Но верх желаний Дарьи Алексеевны не в том заключался, ее стихией были дела житейские. Женою полуопального сановника она никак не желала быть. Покою Державину не стало. «По ропоту домашних был в крайнем огорчении и наконец вздумал он, без всякой посторонней помощи, возвратить к себе благоволение монарха посредством своего таланта». Явилась «Ода на новый 1797 год» — в сущности на воцарение Павла I. За нее Державина ославили льстецом, — обвинение незаслуженное. Державин видел еще лишь начало царствования, ознаменованное, при всех резкостях, рядом великодушных поступков и благих начинаний. Правда, суровые кары тотчас обрушились на некоторых приближенных Екатерины, особенно на причастных к перевороту 1762 года. Зато другие были обласканы с исключительной щедростью. Зато Костюшко, Потоцкий и Немцевич выпущены на волю и даровано прощение всем вообще полякам, «подпавшим под наказание, заточение и ссылку по случаю бывших в Польше замешательств». Из Илимска был возвращен Радищев, из Шлиссельбурга освобожден Новиков; масон Лопухин вызван в Петербург и обласкан; по его ходатайству выпущены все заключенные в тайной канцелярии, кроме повредившихся в уме. С первых дней царствования Павел повел борьбу с судебной и канцелярскою волокитой — Капнист недаром посвятил ему «Ябеду». Далее, император выразил твердое намерение прекратить войны: рекрут, набранных по указу Екатерины, он распустил по домам; хлеб, забранный для провиантского департамента в казну, приказал вернуть — и т. д. Все это и было отмечено Державиным. Поэт следовал только истине и давнему воспитательному правилу своей поэзии — по возможности не бичевать порок, но поощрять добродетель, возбуждая ее к новым подвигам. Он и теперь считал, что чем прекраснее портрет, тем более оригиналу захочется быть на него похожим. Наконец, не мог он не сознавать великодушия, проявленного императором к нему лично: за оскорбление неслыханное и незаслуженное (в котором должно бы извиниться, будь даже Павел не император, а простой смертный), поплатился он всего только отчислением к прежней должности.

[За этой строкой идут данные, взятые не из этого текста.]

(* ===== verification/GoRegexp.v ===== *)
(** regexp's search as src/llm/errors.go uses it: the leftmost match, the first one that backtracking would
    find (Go's documented rule for regexp.MustCompile), with one group, and ReplaceAllStringFunc. A text is
    read rune by rune; a byte that begins no rune is U+FFFD of width 1. *)
From S2P Require Import Prelude Utf8.

Module GoRegexp.
Import Utf8.

(** * Texts *)

(** A rune with the bytes it was read from. *)
Definition chunk : Type := (N * string)%type.
Fixpoint runes_ (fuel : nat) (s : string) : list chunk :=
  match fuel, s with
  | S fuel, String _ _ => let '(r, w) := DecodeRune s in (r, take w s) :: runes_ fuel (drop w s)
  | _, _ => []
  end.
Definition runes (s : string) : list chunk := runes_ (String.length s) s.
Definition bytes (l : list chunk) : string := String.concat "" (map snd l).

(** * Patterns *)

(** \b is [Edge]; x+ is one [Rune] and [Many]; a Group is the pattern's only one. *)
Inductive pat :=
| Eps
| Rune (p : N -> bool)
| Seq (a b : pat)
| Alt (a b : pat)
| Many (p : N -> bool)
| Group (a : pat)
| Edge.

(** A word character of \b: ASCII only. *)
Definition is_word (r : N) : bool := (48 <=? r)%N && (r <=? 57)%N || (65 <=? r)%N && (r <=? 90)%N || (97 <=? r)%N && (r <=? 122)%N || (r =? 95)%N.
Definition word_at (o : option chunk) : bool := match o with Some c => is_word c.1 | None => false end.
Definition at_edge (before : option chunk) (s : list chunk) : bool := negb (Bool.eqb (word_at before) (word_at (head s))).

(** The last chunk of [l], or the one before it. *)
Definition last_of (before : option chunk) (l : list chunk) : option chunk := match last l with Some c => Some c | None => before end.

Section Run.
Context {X : Type}.
(** x*, as long as it can be. *)
Fixpoint many (p : N -> bool) (before : option chunk) (s : list chunk) (k : option chunk -> list chunk -> option X) : option X :=
  match s with
  | c :: s' => if p c.1 then match many p (Some c) s' k with Some x => Some x | None => k before s end else k before s
  | [] => k before s
  end.
End Run.

(** Where group 1 lies: the lengths of what is left at its ends. *)
Definition group : Type := option (nat * nat).
Fixpoint run {X} (a : pat) (before : option chunk) (s : list chunk) (g : group) (k : option chunk -> list chunk -> group -> option X) : option X :=
  match a with
  | Eps => k before s g
  | Rune p => match s with c :: s => if p c.1 then k (Some c) s g else None | [] => None end
  | Seq a b => run a before s g (fun before s g => run b before s g k)
  | Alt a b => match run a before s g k with Some x => Some x | None => run b before s g k end
  | Many p => many p before s (fun before s => k before s g)
  | Group a => run a before s g (fun before s' _ => k before s' (Some (length s, length s')))
  | Edge => if at_edge before s then k before s g else None
  end.

(** A match at the head of the text: what is left, and the group. *)
Definition match_here (a : pat) (before : option chunk) (s : list chunk) : option (option chunk * list chunk * group) :=
  run a before s None (fun before s g => Some (before, s, g)).

Record found := mkFound { skipped : list chunk; matched : list chunk; group1 : option (list chunk); rest : list chunk; rest_before : option chunk }.
Definition sub (s : list chunk) (from to : nat) : list chunk := list.take (from - to) (list.drop (length s - from) s).
Fixpoint find (a : pat) (before : option chunk) (s : list chunk) : option found :=
  match match_here a before s with
  | Some (b, r, g) => Some (mkFound [] (sub s (length s) (length r)) (option_map (fun '(i, j) => sub s i j) g) r b)
  | None =>
      match s with
      | [] => None
      | c :: s => match find a (Some c) s with Some f => Some (mkFound (c :: skipped f) (matched f) (group1 f) (rest f) (rest_before f)) | None => None end
      end
  end.

(** ReplaceAllStringFunc, for a pattern whose matches are not empty. *)
Fixpoint replace (fuel : nat) (a : pat) (repl : string -> string) (before : option chunk) (s : list chunk) : string :=
  match fuel with
  | 0 => bytes s
  | S fuel =>
      match find a before s with
      | None => bytes s
      | Some f => bytes (skipped f) +:+ repl (bytes (matched f)) +:+ replace fuel a repl (rest_before f) (rest f)
      end
  end.
Definition ReplaceAllStringFunc (a : pat) (src : string) (repl : string -> string) : string := replace (String.length src) a repl None (runes src).

(** FindStringSubmatch: the text of group 1 of the first match, None without a match, "" without a group. *)
Definition FindStringSubmatch (a : pat) (s : string) : option string :=
  option_map (fun f => match group1 f with Some l => bytes l | None => "" end) (find a None (runes s)).

(** ** Abbreviations of the syntax *)

Definition Opt (a : pat) : pat := Alt a Eps.
Definition Plus (p : N -> bool) : pat := Seq (Rune p) (Many p).
Fixpoint exactly (n : nat) (a : pat) : pat := match n with 0 => Eps | S n => Seq a (exactly n a) end.
Definition at_least (n : nat) (p : N -> bool) : pat := Seq (exactly n (Rune p)) (Many p).
Definition among (s : string) (r : N) : bool := existsb (fun c => (code c =? r)%N) (chars s).
Definition span (lo hi : ascii) (r : N) : bool := (code lo <=? r)%N && (r <=? code hi)%N.
Definition alnum (r : N) : bool := span "A" "Z" r || span "a" "z" r || span "0" "9" r.
Definition space (r : N) : bool := existsb (N.eqb r) [9; 10; 12; 13; 32]%N.
(** (?i): a class with the simple foldings of its ASCII letters, U+017F of s and U+212A of k among them. *)
Definition fold (p : N -> bool) (r : N) : bool :=
  p r || (span "A" "Z" r && p (r + 32)%N) || (span "a" "z" r && p (r - 32)%N)
  || ((r =? 383)%N && (p (code "s") || p (code "S"))) || ((r =? 8490)%N && (p (code "k") || p (code "K"))).
Fixpoint literal (on : (N -> bool) -> N -> bool) (s : string) : pat :=
  match s with EmptyString => Eps | String c s => Seq (Rune (on (N.eqb (code c)))) (literal on s) end.
Definition one_of (on : (N -> bool) -> N -> bool) (l : list string) : pat :=
  match l with [] => Rune (fun _ => false) | s :: l => fold_left (fun a s => Alt a (literal on s)) l (literal on s) end.

(** * What a search finds *)

(** The language of a pattern in its surroundings: [b] before the text [s], and what is left of both. *)
Inductive Matches : pat -> option chunk -> list chunk -> option chunk -> list chunk -> Prop :=
| M_eps b s : Matches Eps b s b s
| M_rune (p : N -> bool) b c s : p c.1 = true -> Matches (Rune p) b (c :: s) (Some c) s
| M_seq x y b s b1 s1 b2 s2 : Matches x b s b1 s1 -> Matches y b1 s1 b2 s2 -> Matches (Seq x y) b s b2 s2
| M_alt_l x y b s b1 s1 : Matches x b s b1 s1 -> Matches (Alt x y) b s b1 s1
| M_alt_r x y b s b1 s1 : Matches y b s b1 s1 -> Matches (Alt x y) b s b1 s1
| M_many_nil p b s : Matches (Many p) b s b s
| M_many_cons (p : N -> bool) b c s b1 s1 : p c.1 = true -> Matches (Many p) (Some c) s b1 s1 -> Matches (Many p) b (c :: s) b1 s1
| M_group x b s b1 s1 : Matches x b s b1 s1 -> Matches (Group x) b s b1 s1
| M_edge b s : at_edge b s = true -> Matches Edge b s b s.
#[local] Hint Constructors Matches : core.

Section Found.
Context {X : Type}.

Lemma many_sound (p : N -> bool) s : forall b (k : option chunk -> list chunk -> option X) x,
  many p b s k = Some x -> exists b1 s1, Matches (Many p) b s b1 s1 /\ k b1 s1 = Some x.
Proof.
  induction s as [|c s IH]; intros b k x; cbn [many]; [eauto|]. destruct (p c.1) eqn:Ep; [|eauto].
  destruct (many p (Some c) s k) as [y|] eqn:Em; [|eauto]. intros [= <-]. destruct (IH _ _ _ Em) as (b1 & s1 & H & Hk). eauto.
Qed.
Lemma many_cons (p : N -> bool) b c s (k : option chunk -> list chunk -> option X) : p c.1 = true ->
  many p b (c :: s) k = match many p (Some c) s k with Some x => Some x | None => k b (c :: s) end.
Proof. intros E. simpl. rewrite E. reflexivity. Qed.
Lemma many_complete (p : N -> bool) b s b1 s1 (k : option chunk -> list chunk -> option X) :
  Matches (Many p) b s b1 s1 -> k b1 s1 <> None -> many p b s k <> None.
Proof.
  intros H Hk. remember (Many p) as a eqn:Ea.
  assert (Hc : match a with Many q => q = p | _ => False end) by (rewrite Ea; reflexivity). clear Ea.
  induction H as [| | | | | q b s | q b c s b1 s1 Hq H IH | |]; try contradiction; subst q.
  - destruct s as [|c s]; cbn [many]; [exact Hk|]. destruct (p c.1); [|exact Hk]. destruct (many p (Some c) s k); [discriminate | exact Hk].
  - rewrite many_cons by exact Hq. specialize (IH Hk eq_refl). destruct (many p (Some c) s k); [discriminate | congruence].
Qed.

Можно сказать, однако, что не подчинившись голосу лести, лира Державина все же была на сей раз унижена подчинением домашнему натиску. И она за себя отомстила: ода вышла холодная, натянутая, бескрылая. Эти поэтические недостатки не помешали ей, впрочем, возыметь свое действие: Павел велел генерал-адъютанту представить Державина и обошелся с ним милостиво. Тем самым был восстановлен и мир семейный в доме Державина.
* * *
Обвинять Державина в лести не только несправедливо, но и непроницательно. Льстить государю как раз не входило в его расчеты. Помириться он был не прочь, но искать близости, домогаться новых благ или должностей ему уже не хотелось (на это обстоятельство он едва осмелился бы намекнуть Даше, и то разве обиняками). В возможность ужиться с Павлом так, чтобы действительно влиять на дела он больше не верил, а без того служба грозила лишь новыми неприятностями. Конечно, сидеть сложа руки он не умел. В нем не остыла еще потребность или привычка действовать, кипятиться, рыться в законах. Но эта привычка находила себе утоление и помимо службы. Слава строптивого чиновника и плохого царедворца постепенно создала ему в обществе славу особо честного и беспристрастного человека. Все чаще к нему обращались с просьбами быть третейским судьей в разных делах, когда стороны не хотели довериться казенному правосудию; сверх того многие люди, дела которых были расстроены, просили Державина о принятии опеки над их имуществом. Эти суды, которых он провел около сотни, и опеки, которых при Павле он имел в своем управлении целых восемь, требовали немалых трудов и создавали ему почетное общественное положение. Поэтому, примирившись с царем и тем сняв с себя тень опалы, Державин отнюдь не просил новой должности; рад был остаться всего лишь сенатором. Да и в Сенате приучал себя относиться к делам спокойнее: понял, что плетью обуха не перешибешь. Когда возникали шумные прения, он не без яду повторял слова государя:
— Мне велено сидеть смирно, то делайте вы как хотите, а я сказал уже мою резолюцию.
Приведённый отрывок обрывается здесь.